Instructions to follow:
The answer is to contain only the line containing "Raise ValueError end" and the lines after it through the last one, each reproduced exactly as it appears below.

* * * * * * * * *

(** * PyCompiler command-line front-end: model of [src/cli.py]

    The module [src/cli.py] holds the class [CompilerCLI]: the argument
    parser, the help and information screens and the build pipeline that
    drives a [Builder] through its four stages.  The classes [Config] and
    [Builder] come from [src.builder]; the front-end only calls them, so
    they enter the model as collaborators whose calls either return or
    raise.  Python exceptions are explicit results, the outside world is an
    explicit state, and everything the front-end prints or calls is logged
    in the order it happens. *)

From Stdlib Require Import ZArith Lia.
From stdpp Require Import base tactics option list strings pretty gmap.

Open Scope string_scope.
Open Scope list_scope.
Open Scope Z_scope.

(** ** Exceptions and results *)

(** The classes of [BaseException] that [cli.py] tells apart.
    [Exception msg] stands for an instance of any subclass of [Exception]
    whose [str()] is [msg]; [SystemExit code] is what [sys.exit(code)]
    raises. *)
Inductive exn : Type :=
| KeyboardInterrupt
| SystemExit (code : Z)
| Exception (msg : string).

Inductive result (A : Type) : Type :=
| Returns (a : A)
| Raises (e : exn).
Arguments Returns {A} a.
Arguments Raises {A} e.

Definition raised {A} (r : result A) : option exn :=
  match r with
  | Returns _ => None
  | Raises e => Some e
  end.

(** What the shell sees when [main()] ends with result [r]: a normal
    return is status 0; of the code of a [SystemExit] the process status
    keeps the low eight bits ([sys.exit(256)] is status 0, [sys.exit(-1)]
    is status 255); an uncaught [KeyboardInterrupt] ends the process
    through SIGINT (status 130); any other uncaught exception prints a
    traceback and gives status 1. *)
Definition exit_status {A} (r : result A) : Z :=
  match r with
  | Returns _ => 0
  | Raises (SystemExit code) => Z.modulo code 256
  | Raises KeyboardInterrupt => 130
  | Raises (Exception _) => 1
  end.

(** ** Data *)

(** The attributes of a [Config] object that the front-end reads. *)
Record ProjectConfig : Type := {
  project_name : string;
  main_file : string;
  output_name : string;
  icon_file : option string;
  project_libs : list string;
  include_packages : list string
}.

(** The namespace [argparse] hands to [run]. *)
Record Namespace : Type := {
  config : string;
  info : bool;
  show_help : bool
}.

(** [rich] objects, as far as their content goes: a [Text] is its list of
    appended spans with their styles; paddings and column styles are left
    out. *)
Definition Text : Type := list (string * string).

Inductive renderable : Type :=
| Panel (body : Text) (title : option string) (border_style : string)
| Table (title : string) (columns : list string) (rows : list (string * string))
| Markup (text : string).

Inductive stage : Type :=
| CreateTempEnv
| InstallDependencies
| BuildWithNuitka
| Cleanup.

Global Instance stage_eq_dec : EqDecision stage.
Proof. solve_decision. Defined.

(** Calls that leave [cli.py]. *)
Inductive call : Type :=
| ConfigNew (path : string)          (* Config(path) *)
| BuilderNew                         (* Builder(config) *)
| Method (s : stage).                (* builder.<stage>() *)

(** What an execution does, in order. *)
Inductive event : Type :=
| Printed (r : renderable)                        (* self._console.print(r) *)
| Tested (path : string) (found : bool)           (* Path(path).exists() *)
| TestRaised (path : string) (e : exn)            (* the same call, raising *)
| PrintRaised (r : renderable) (msg : string)     (* console.print(r) raising *)
| Called (c : call) (outcome : option exn)        (* None: the call returned *)
| ProgressEnter                                   (* with Progress(...) *)
| ProgressExit
| AddTask (description : string)
| UpdateTask (task : nat) (description : string).

Definition trace : Type := list event.
Inductive result (A : Type) : Type :=
  | Ret (a : A)
  | Raise (e : exn).
Arguments Ret {A} a.
Arguments Raise {A} e.

(** [int(x)]: NaN is a [ValueError], an infinity an [OverflowError]. *)
Definition py_int (x : float) : result Z :=
  match x with
  | S754_nan => Raise ValueError
  | S754_infinity _ => Raise OverflowError
  | _ => match trunc x with Some n => Ret n | None => Raise ValueError end
  end.

(** [float(n)] as the arithmetic operators convert an [int] operand. *)
Definition of_int (n : Z) : result float :=
  if is_finite (of_Z n) then Ret (of_Z n) else Raise OverflowError.

(** ** Calendar: [datetime.date] and [datetime.datetime] *)

Record date : Type := mkdate { year : Z; month : Z; day : Z }.

Record datetime : Type := mkdatetime {
  dt_date : date;
  hour : Z;
  minute : Z;
  second : Z;
  microsecond : Z
}.

Module Calendar.

Definition is_leap (y : Z) : bool :=
  (y mod 4 =? 0) && (negb (y mod 100 =? 0) || (y mod 400 =? 0)).

Definition days_in_month (y m : Z) : Z :=
  match m with
  | 1 | 3 | 5 | 7 | 8 | 10 | 12 => 31
  | 4 | 6 | 9 | 11 => 30
  | 2 => if is_leap y then 29 else 28
  | _ => 0
  end.

Definition days_before_month_common (m : Z) : Z :=
  match m with
  | 1 => 0 | 2 => 31 | 3 => 59 | 4 => 90 | 5 => 120 | 6 => 151
  | 7 => 181 | 8 => 212 | 9 => 243 | 10 => 273 | 11 => 304 | 12 => 334
  | _ => 0
  end.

* * * * * * * * *

Exercise answer:
  | _ => match trunc x with Some n => Ret n | None => Raise ValueError end
  end.

(** [float(n)] as the arithmetic operators convert an [int] operand. *)
Definition of_int (n : Z) : result float :=
  if is_finite (of_Z n) then Ret (of_Z n) else Raise OverflowError.

(** ** Calendar: [datetime.date] and [datetime.datetime] *)

Record date : Type := mkdate { year : Z; month : Z; day : Z }.

Record datetime : Type := mkdatetime {
  dt_date : date;
  hour : Z;
  minute : Z;
  second : Z;
  microsecond : Z
}.

Module Calendar.

Definition is_leap (y : Z) : bool :=
  (y mod 4 =? 0) && (negb (y mod 100 =? 0) || (y mod 400 =? 0)).

Definition days_in_month (y m : Z) : Z :=
  match m with
  | 1 | 3 | 5 | 7 | 8 | 10 | 12 => 31
  | 4 | 6 | 9 | 11 => 30
  | 2 => if is_leap y then 29 else 28
  | _ => 0
  end.

Definition days_before_month_common (m : Z) : Z :=
  match m with
  | 1 => 0 | 2 => 31 | 3 => 59 | 4 => 90 | 5 => 120 | 6 => 151
  | 7 => 181 | 8 => 212 | 9 => 243 | 10 => 273 | 11 => 304 | 12 => 334
  | _ => 0
  end.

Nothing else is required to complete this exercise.